Reading that, I wished I could tell the author that there are Biblical texts that focus on that very theme — in the Book of Job, three friends of Job come and argue with him for forty chapters about the meaning of suffering until the voice of God speaks through a whirlwind. Job gets no meaningful answer in the end as to why he’s suffering, he simply declares the supremacy of the Lord, which is why he’s considered a prophet.

The next book, I read, Alex: The Fathering of a Preemie, by Jeff Stimpson, Academy Chicago Publishers, 2004, does an excellent job of putting the reader in the moment of what’s going on. His son had intrauterine growth retardation, and was 21 ounces at birth.

Stimpson writes in present tense throughout the whole book, which I once thought was a good idea. It can illustrate a scene well, but it doesn’t do so well for illustrating a story, and gets tiresome. The book goes through his baby’s very long NICU stay, a trip home, and then some more hospital stay as his medical problems don’t resolve.

Stimpson has a tendency to list off what happened more than tell a cohesive story, and he does it with short, choppy sentences. He has a background in newspaper writing, which might be his problem — that he’s writing this story like a really long 12-inch crime story for a daily paper. Or, it might be that he’s a male writer from New York, writing a story about his child like a Sam Spade crime novel.

At any rate, the book is good for learning about the tiny steps a child with prematurity and respiratory problems makes, and for learning about what it’s like dealing with a diagnosis of autism.

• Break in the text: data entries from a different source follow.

Lemma build_task_requests rank W i (task_output : TaskOutput) s :
  rank < W ->
  let limit' := get_sample_size (task task_output) (limit s) in
  exists s',
    build_task get_sample_size rank W (i, task_output) s = (s', Ok tt) /\
    limit s' = limit' /\
    requests s'
    = foldl (fun r inst => dict_append r (request_type inst) inst) (requests s)
            (build_all_requests (task task_output) limit' rank W).
Proof.
  intros Hr limit'.
  set (insts := build_all_requests (task task_output) limit' rank W).
  destruct (append_requests insts (set_instances <[i:=insts]> (set_limit limit' s)))
    as (Hl & _ & _).
  pose proof (requests_foldl insts (set_instances <[i:=insts]> (set_limit limit' s))) as Hreq.
  unfold build_task. rewrite run_bind. unfold get at 1. cbv beta iota. fold limit'.
  rewrite run_bind. unfold modify at 1. cbv beta iota.
  rewrite run_bind. unfold modify at 1. cbv beta iota. fold insts.
  rewrite run_bind.
  rewrite (run_for_each_total insts _
    (fun instance => set_requests (fun r => dict_append r (request_type instance) instance)))
    by done.
  cbv beta iota.
  destruct (decide (1 < W)) as [HW|HW].
  - rewrite run_bind. unfold numpad. rewrite gathered_counts_lookup by done.
    eexists. split; [reflexivity|]. simpl. split; [by rewrite Hl|exact Hreq].
  - eexists. split; [reflexivity|]. split; [by rewrite Hl|exact Hreq].
Qed.

Lemma build_entries_requests rank W (entries : list (nat * TaskOutput)) s :
  rank < W ->
  exists s',
    for_each entries (build_task get_sample_size rank W) s = (s', Ok tt) /\
    (forall q, default [] (dict_get (requests s') q)
               = default [] (dict_get (requests s) q)
                 ++ filter (fun i => request_type i = q)
                           (built_instances get_sample_size rank W entries.*2 (limit s))) /\
    ((forall q reqs, dict_get (requests s) q = Some reqs -> reqs <> []) ->
     forall q reqs, dict_get (requests s') q = Some reqs -> reqs <> []).
Proof.
  intros Hr. revert s. induction entries as [|[i task_output] entries IH]; intros s.
  - exists s. split; [done|]. split; [|done]. intros q. simpl. by rewrite app_nil_r.
  - destruct (build_task_requests rank W i task_output s Hr) as (s1 & Hrun1 & Hl1 & Hreq1).
    destruct (IH s1) as (s2 & Hrun2 & Hc2 & Hne2).
    exists s2. split; [by rewrite run_for_each_cons, Hrun1|]. split.
    + intros q. rewrite Hc2, Hl1, Hreq1, appended_requests, fmap_cons. cbn [built_instances snd].
      by rewrite filter_app, app_assoc.
    + intros Hne. apply Hne2. rewrite Hreq1. by apply appended_requests_nonempty.
Qed.

(** X1.  On every rank the loop over the tasks ends normally and leaves,
    under each request type, exactly the instances of that type that the
    tasks built on the rank, in the order of the tasks and of their
    instances; a request type is a key only when it has an instance. *)
Theorem requests_group_by_type (eval_tasks : list TaskOutput) limit0 W rank :
  rank < W ->
  exists s,
    build_requests get_sample_size rank W eval_tasks (initial_state limit0) = (s, Ok tt) /\
    (forall q, default [] (dict_get (requests s) q)
               = filter (fun i => request_type i = q)
                        (built_instances get_sample_size rank W eval_tasks limit0)) /\
    (forall q reqs, dict_get (requests s) q = Some reqs -> reqs <> []).
Proof.
  intros Hr. unfold build_requests.
  destruct (build_entries_requests rank W (enumerate eval_tasks) (initial_state limit0) Hr)
    as (s & Hrun & Hc & Hne).
  assert (Hsnd : (enumerate eval_tasks).*2 = eval_tasks).
  { apply list_eq. intros i. rewrite list_lookup_fmap, enumerate_lookup.
    by destruct (eval_tasks !! i). }
  rewrite Hsnd in Hc. exists s. split; [done|]. split; [exact Hc|].
  apply Hne. intros q reqs Hq. by simplify_eq/=.
Qed.

End Requests.

Lemma requests_group_by_type_witness :
  1 < 2 /\
  exists s,
    build_requests keep_limit 1 2 [mkTaskOutput "a" task_a] (initial_state None) = (s, Ok tt) /\
    (forall q, default [] (dict_get (requests s) q)
               = filter (fun i => request_type i = q)
                        (built_instances keep_limit 1 2 [mkTaskOutput "a" task_a] None)) /\
    (forall q reqs, dict_get (requests s) q = Some reqs -> reqs <> []).
Proof.
  split; [lia|].
  apply (requests_group_by_type keep_limit [mkTaskOutput "a" task_a] None 2 1). lia.
Defined.

(** ** The batches a rank submits *)

Section Submitted.
Context {response scalar obj : Type}.
Abbreviation state := (@state response scalar obj).
Implicit Types (s : state) (gs : list (string * list Instance)) (reqs : list Instance).

Lemma dispatch_run (lm : @LM response) W s :
  dispatch lm W s = for_each (requests s) (dispatch_group lm W) s.
Proof. reflexivity. Qed.

(** The groups the backend serves, one after the other: the log grows by
    the batch of each, and every response lands on the object of its copy. *)
Lemma dispatch_groups_served (lm : @LM response) W gs s :
  Forall (fun g => is_Some (lm g.1)) gs ->
  exists s',
    for_each gs (dispatch_group lm W) s = (s', Ok tt) /\
    lm_calls s' = lm_calls s ++ (submitted W (padding_requests s) <$> gs) /\
    padding_requests s' = padding_requests s /\
    requests s' = requests s.
Proof.
  intros Hgs. revert s. induction Hgs as [|[q reqs] gs [run Hrun] _ IH]; intros s.
  - exists s. split; [done|]. by rewrite app_nil_r.
  - destruct (dispatch_group_spec lm W q reqs run s Hrun) as (h' & Hgroup & _).
    destruct (IH (set_resps (fun _ => h')
                    (set_lm_calls (fun c => c ++ [submitted W (padding_requests s) (q, reqs)]) s)))
      as (s' & Hrest & Hlog & Hpad & Hreq).
    exists s'. split; [by rewrite run_for_each_cons, Hgroup|].
    split; [|by split]. rewrite Hlog. simpl. by rewrite <- app_assoc.
Qed.

(** X2.  When the backend serves every request type the rank holds,
    dispatch ends normally and has called the backend exactly once per
    request type, in the order of the types in [requests], each time with
    the copies of the group's requests followed by its padding copies. *)
Theorem dispatch_calls_once_per_type (lm : @LM response) W s :
  Forall (fun g => is_Some (lm g.1)) (requests s) ->
  exists s',
    dispatch lm W s = (s', Ok tt) /\
    lm_calls s' = lm_calls s ++ (submitted W (padding_requests s) <$> requests s).
Proof.
  intros Hserved. rewrite dispatch_run.
  destruct (dispatch_groups_served lm W (requests s) s Hserved) as (s' & Hrun & Hlog & _).
  by exists s'.
Qed.

(** X3.  The first request type the backend does not serve ends dispatch
    with [AttributeError]: the backend has been called for the groups
    before it, and neither for it nor for the groups after it. *)
Theorem unserved_type_aborts_dispatch (lm : @LM response) W s gs1 q reqs gs2 :
  requests s = gs1 ++ (q, reqs) :: gs2 ->
  Forall (fun g => is_Some (lm g.1)) gs1 ->
  lm q = None ->
  exists s',
    dispatch lm W s = (s', Raise (AttributeError q)) /\
    lm_calls s' = lm_calls s ++ (submitted W (padding_requests s) <$> gs1).
Proof.
  intros Hreq Hserved Hq. rewrite dispatch_run, Hreq.
  destruct (dispatch_groups_served lm W gs1 s Hserved) as (s1 & Hrun1 & Hlog & _).
  exists s1. split; [|done].
  clear Hlog Hreq. revert s Hrun1. induction gs1 as [|g gs1 IH]; intros s Hrun1.
  - change ((s, Ok tt) = (s1, Ok tt)) in Hrun1. simplify_eq.
    rewrite app_nil_l, run_for_each_cons. unfold dispatch_group.
    rewrite run_bind. unfold get at 1. cbv beta iota. by rewrite Hq.
  - rewrite run_for_each_cons in Hrun1. rewrite <- app_comm_cons, run_for_each_cons.
    destruct (dispatch_group lm W g s) as [sa [[]|e]]; [|by simplify_eq].
    apply IH; [by inversion Hserved|done].
Qed.

(** X4.  Dispatch calls the backend only for request types under which the
    rank holds requests, however it ends: for any other type nothing is
    submitted, whatever padding the ledger holds for it. *)
Theorem no_call_without_requests (lm : @LM response) W s s' r q batch :
  dispatch lm W s = (s', r) ->
  (q, batch) ∈ lm_calls s' ->
  (q, batch) ∈ lm_calls s \/ exists reqs, (q, reqs) ∈ requests s.
Proof.
  rewrite dispatch_run. intros Hrun Hcall.
  set (R := fun s1 s2 : state =>
         forall c, c ∈ lm_calls s2 -> c ∈ lm_calls s1 \/ exists reqs, (c.1, reqs) ∈ requests s).
  assert (HR : R s s'); [|by apply (HR (q, batch))].
  assert (Hrefl : Reflexive R) by (intros ? ? ?; by left).
  assert (Htrans : Transitive R).
  { intros s1 s2 s3 H12 H23 c Hc. destruct (H23 c Hc) as [?|?]; [by apply H12|by right]. }
  eapply (for_each_rel R); [|exact Hrun].
  intros [q' reqs'] s1 s2 r' Hin Hgroup c Hc.
  unfold dispatch_group in Hgroup. rewrite run_bind in Hgroup.
  unfold get at 1 in Hgroup. cbv beta iota in Hgroup.
  destruct (lm q') as [run|] eqn:Hlm.
  - rewrite run_bind in Hgroup. unfold modify at 1 in Hgroup. cbv beta iota in Hgroup.
    destruct (write_back_spec (run (clone_reqs reqs' ++ pad_reqs W (padding_requests s1 !!! q') reqs'))
                (clone_reqs reqs' ++ pad_reqs W (padding_requests s1 !!! q') reqs')
                (set_lm_calls (fun c => c ++ [(q', clone_reqs reqs'
                   ++ pad_reqs W (padding_requests s1 !!! q') reqs')]) s1)) as (h' & Hwb & _).
    rewrite Hwb in Hgroup. simplify_eq. simpl in Hc.
    apply elem_of_app in Hc as [?|Hc]; [by left|].
    apply list_elem_of_singleton in Hc. subst c. right. by exists reqs'.
  - change ((s1, Raise (AttributeError q')) = (s2, r')) in Hgroup. simplify_eq. by left.
Qed.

The third book is Preemie Parents: Recovering from Baby’s Premature Birth, by Lisa McDermott-Perez, Praeger Publishers, 2007, and it’s awfully clinical. I think it was meant to be clinical, as it provides an assortment of how-to articles for parents needing to keep their minds together while going through the stress of the NICU. It also includes articles from NICU nurses, parents who have been through the process, and therapists who help parents deal with negative thoughts, including feeling bad over having to go home alone without the baby. It’s a good book, but you’ll feel like you’re in class when you read it.